Since there are no duplicated points, we can plot the datasets onto a graph using the following code:

par(mfrow=c(2,2))
tmap_mode('view')
tm_shape(airbnb_private) +
  tm_dots(alpha=0.4, 
          size=0.05)

tmap_mode('view')
tm_shape(airbnb_entirehome) +
  tm_dots(alpha=0.4, 
          size=0.05)

tmap_mode('view')
tm_shape(airbnb_shared) +
  tm_dots(alpha=0.4, 
          size=0.05)

Creating owin object

We will use the previous code that was created for the owin object.

mpsz_sf <- st_read(dsn = "data", 
                layer = "MP14_SUBZONE_WEB_PL")

Reading layer `MP14_SUBZONE_WEB_PL' from data source 
  `D:\sarahcsp\IS415_blog\_posts\2021-09-14-take-home-exercise-2\data' 
  using driver `ESRI Shapefile'
Simple feature collection with 323 features and 15 fields
Geometry type: MULTIPOLYGON
Dimension:     XY
Bounding box:  xmin: 2667.538 ymin: 15748.72 xmax: 56396.44 ymax: 50256.33
Projected CRS: SVY21

mpsz_spatial <- as_Spatial(mpsz_sf)

mpsz_sp <- as(mpsz_spatial, "SpatialPolygons")

mpsz_owin <- as(mpsz_sp, "owin")

plot(mpsz_owin)

Combining point events object and owin object

We will use the following code to extract Private Rooms, Entire Homes/Apt and Shared Rooms events that are located within Singapore.

airbnb_privateSG_ppp = airbnb_private_ppp[mpsz_owin]
airbnb_entirehomeSG_ppp = airbnb_entirehome_ppp[mpsz_owin]
airbnb_sharedSG_ppp = airbnb_shared_ppp[mpsz_owin]

Now, we plot all the ppp objects.

par(mfrow=c(2,2))
plot(airbnb_privateSG_ppp)
plot(airbnb_entirehomeSG_ppp)
plot(airbnb_sharedSG_ppp)

First-order Spatial POint Patterns Analysis on Covid-19

As what we did previously, we will be using the following code to create the kernel density map.

Private Rooms

kde_privateSG_bw <- density(airbnb_privateSG_ppp,
                              sigma=bw.diggle,
                              edge=TRUE,
                            kernel="gaussian") 

plot(kde_privateSG_bw)

As we can see from the plot above, the output range is too small for us to make any analysis.
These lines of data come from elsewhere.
(* ===== verification/DiscoverySpec.v ===== *)
(** DiscoverySpec: what the discovery store promises, as an abstract store with
    one table per kind of object, the proof that the code of
    [store/discovery.rs] implements it, and the invariants of every reachable
    store. *)
From S2P Require Import Prelude Strs Xds DiscoveryTypes Discovery DiscoveryWorkloads DiscoveryServices.
Import ServiceStoreFacts (known, shell, bare, accepted, accepts, add_endpoint).

(** * The abstract store *)

Module DiscoverySpec.

(** The workloads by uid, the services (without endpoints) by name, and for each
    service name, whether or not the service exists, its known endpoints. *)
Record t := mk {
  a_workloads : gmap string Workload.t;
  a_service : NamespacedHostname.t → option Service.t;
  a_endpoints : NamespacedHostname.t → gmap string Endpoint.t
}.

Definition new : t := mk ∅ (λ _, None) (λ _, ∅).

Definition remove_workload (a : t) (u : string) : t :=
  match a_workloads a !! u with
  | None => a
  | Some w =>
    mk (delete u (a_workloads a)) (a_service a)
       (λ n, if decide (n ∈ Workload.services w) then delete u (a_endpoints a n) else a_endpoints a n)
  end.

(** The ports a workload's service table gives for a service. *)
Definition ports_for {V} (svcs : gmap string V) (n : NamespacedHostname.t) : option V :=
  if Str.contains_char "/" (NamespacedHostname.namespace n) then None
  else svcs !! NamespacedHostname.fmt n.

Definition endpoint_of (w : Workload.t) (ports : list Proto.Port) : Endpoint.t :=
  {| Endpoint.workload_uid := Workload.uid w;
     Endpoint.port := ports_from ports;
     Endpoint.status := Workload.status w |}.

Definition insert_workload (a : t) (w : Workload.t) (svcs : gmap string (list Proto.Port)) : t :=
  let a := remove_workload a (Workload.uid w) in
  mk (<[Workload.uid w := w]> (a_workloads a)) (a_service a)
     (λ n, match ports_for svcs n with
           | Some ports => add_endpoint (a_service a n) (endpoint_of w ports) (a_endpoints a n)
           | None => a_endpoints a n
           end).

Definition insert_service (a : t) (svc : Service.t) : t :=
  let n := Service.namespaced_hostname svc in
  mk (a_workloads a)
     (λ n', if decide (n = n') then Some (bare svc) else a_service a n')
     (λ n', if decide (n = n') then accepted svc (a_endpoints a n) ∪ Service.endpoints svc
            else a_endpoints a n').

Definition remove_service (a : t) (n : NamespacedHostname.t) : t :=
  match a_service a n with
  | None => a
  | Some _ =>
    mk (a_workloads a) (λ n', if decide (n = n') then None else a_service a n')
       (λ n', if decide (n = n') then ∅ else a_endpoints a n')
  end.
We will need to convert the unit of measure from meter to kilometer.

Now, we will be able to re-run the code and plot the KDE map.
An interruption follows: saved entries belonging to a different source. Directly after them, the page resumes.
(** The CORS filter. Without an [Origin] header or with one that is not allowed
    it does nothing. For an allowed origin an [OPTIONS] request is answered with
    the allowed origin, methods, headers and maximum age (never with the
    credentials header), and for any other request exactly the origin, the
    credentials flag and the exposed headers are added to the response. *)
Theorem cors_apply `{!HeaderMapOps, !HeaderMapLaws, !HttpParsers} (c : Cors) (req : Request) :
  let allowed origin := match allow_origins c with
    | WNone => False | WWildcard => True | WList l => origin ∈ l end in
  match hdr_get (req_headers req) "origin" with
  | None => Cors_apply c req = CorsResponse_default
  | Some origin =>
    (¬ allowed origin → Cors_apply c req = CorsResponse_default) ∧
    (allowed origin → req_method req = "OPTIONS" →
       ∃ resp, Cors_apply c req =
           {| cors_direct_response := Some resp; cors_response_headers := None |} ∧
         resp_status resp = 200%Z ∧ resp_body resp = "" ∧
         ∀ k, hdr_get_all (resp_headers resp) k =
           if decide (k = "access-control-allow-origin") then [origin]
           else if decide (k = "access-control-allow-methods") then option_list (to_header_value (allow_methods c))
           else if decide (k = "access-control-allow-headers") then option_list (to_header_value (allow_headers c))
           else if decide (k = "access-control-max-age") then option_list (max_age c)
           else []) ∧
    (allowed origin → req_method req ≠ "OPTIONS" →
       ∃ h, Cors_apply c req =
           {| cors_direct_response := None; cors_response_headers := Some h |} ∧
         ∀ k, hdr_get_all h k =
           if decide (k = "access-control-allow-origin") then [origin]
           else if decide (k = "access-control-allow-credentials")
                then (if allow_credentials c then ["true"] else [])
           else if decide (k = "access-control-expose-headers")
                then option_list (to_header_value (expose_headers c))
           else [])
  end.
Proof.
  intros allowed. unfold Cors_apply. destruct (hdr_get _ _) as [origin|]; [|done].
  pose proof (origin_allowed_spec c origin) as Hallow. fold (allowed origin) in Hallow.
  split_and!.
  - intros Hno. destruct (origin_allowed c origin) eqn:E; [|done]. naive_solver.
  - intros ->%Hallow ->. eexists. split; [done|]. split_and!; [done..|]. intros k. simpl.
    rewrite !hdr_get_all_append_some, hdr_get_all_append, hdr_get_all_new. simpl.
    repeat case_decide; simplify_eq; by rewrite ?app_nil_r.
  - intros ->%Hallow Hm. rewrite (bool_decide_eq_false_2 _ Hm : Str.eqb _ _ = false). simpl.
    eexists. split; [done|]. intros k. unfold actual_headers.
    rewrite !hdr_get_all_insert_some, hdr_get_all_insert, hdr_get_all_new.
    destruct (allow_credentials c), (to_header_value (expose_headers c)); simpl;
      repeat case_decide; naive_solver.
Qed.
kde_privateSG.bw <- density(privateSG_ppp.km, sigma=bw.diggle, edge=TRUE, kernel="gaussian")
plot(kde_privateSG.bw, main = "Private Rooms bw.ppl")
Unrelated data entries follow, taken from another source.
Lemma cel_path_roundtrip_witness : Path_from (Path_display ["a.b"; ""; "c"]) = ["a.b"; ""; "c"].
Proof.
  apply (proj1 cel_path_roundtrip); [discriminate|]. repeat constructor.
Defined.
End CelExample.
Lemma transform_equivalent_witness : ∃ k self chunks,
  Transform.drain (Sse.transform_handler from_slice (λ b : bytes, Some b) double) 100 k
    (Transform.parser body () () ()) [] =
    Some (self, ((Ok ∘ FData) <$> chunks) ++ [Ok (FTrailers "t")], true) ∧
  concat chunks = B "abab" ++ [LineCodec.NL] ++ B "[DONE]" ++ [LineCodec.NL] ++ B "cc" ++ [LineCodec.NL].
Proof.
  destruct (Transform.transform_equivalent (C:=LineCodec.decoder) (EC:=LineCodec.encoder)
    (Sse.transform_handler from_slice (λ b : bytes, Some b) double) body () () () () ()
    (B "abab" ++ [LineCodec.NL] ++ B "[DONE]" ++ [LineCodec.NL] ++ B "cc" ++ [LineCodec.NL]) 100)
    as (k & self & chunks & Hd & Hc & _).
  - repeat constructor.
  - vm_compute. lia.
  - vm_compute. reflexivity.
  - exists k, self, chunks. split; [exact Hd|exact Hc].
Defined.
End ParseExample.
In order to plot the kernel density maps on the OpenStreetMap, we need to convert the kernel density map into a grid object which will then be converted into a raster object.

grid_kde_privateSG.bw <- as.SpatialGridDataFrame.im(kde_privateSG_bw)
raster_kde_privateSG.bw <- raster(grid_kde_privateSG.bw)

Let’s check if the coordinate projection has been input.

crs(raster_kde_privateSG.bw)

CRS arguments: NA 

crs(raster_kde_privateSG.bw) = "+init=EPSG:3414"
crs(raster_kde_privateSG.bw)

CRS arguments:
 +proj=tmerc +lat_0=1.36666666666667 +lon_0=103.833333333333
+k=1 +x_0=28001.642 +y_0=38744.572 +ellps=WGS84 +units=m
+no_defs 

Now that the raster object has its projection, we can finally plot the kernel density map.

tmap_mode("view")
  tm_shape(raster_kde_privateSG.bw) +
  tm_raster(alpha=0.6,
            "v") +
  tm_layout(legend.position = c("right", "bottom"), frame = FALSE) +
  tm_basemap("OpenStreetMap")

Entire Homes/Apt

kde_entireSG_bw <- density(airbnb_entirehomeSG_ppp,
                              sigma=bw.diggle,
                              edge=TRUE,
                            kernel="gaussian") 

plot(kde_entireSG_bw)

As we can see from the plot above, the output range is too small for us to make any analysis. We will need to convert the unit of measure from meter to kilometer.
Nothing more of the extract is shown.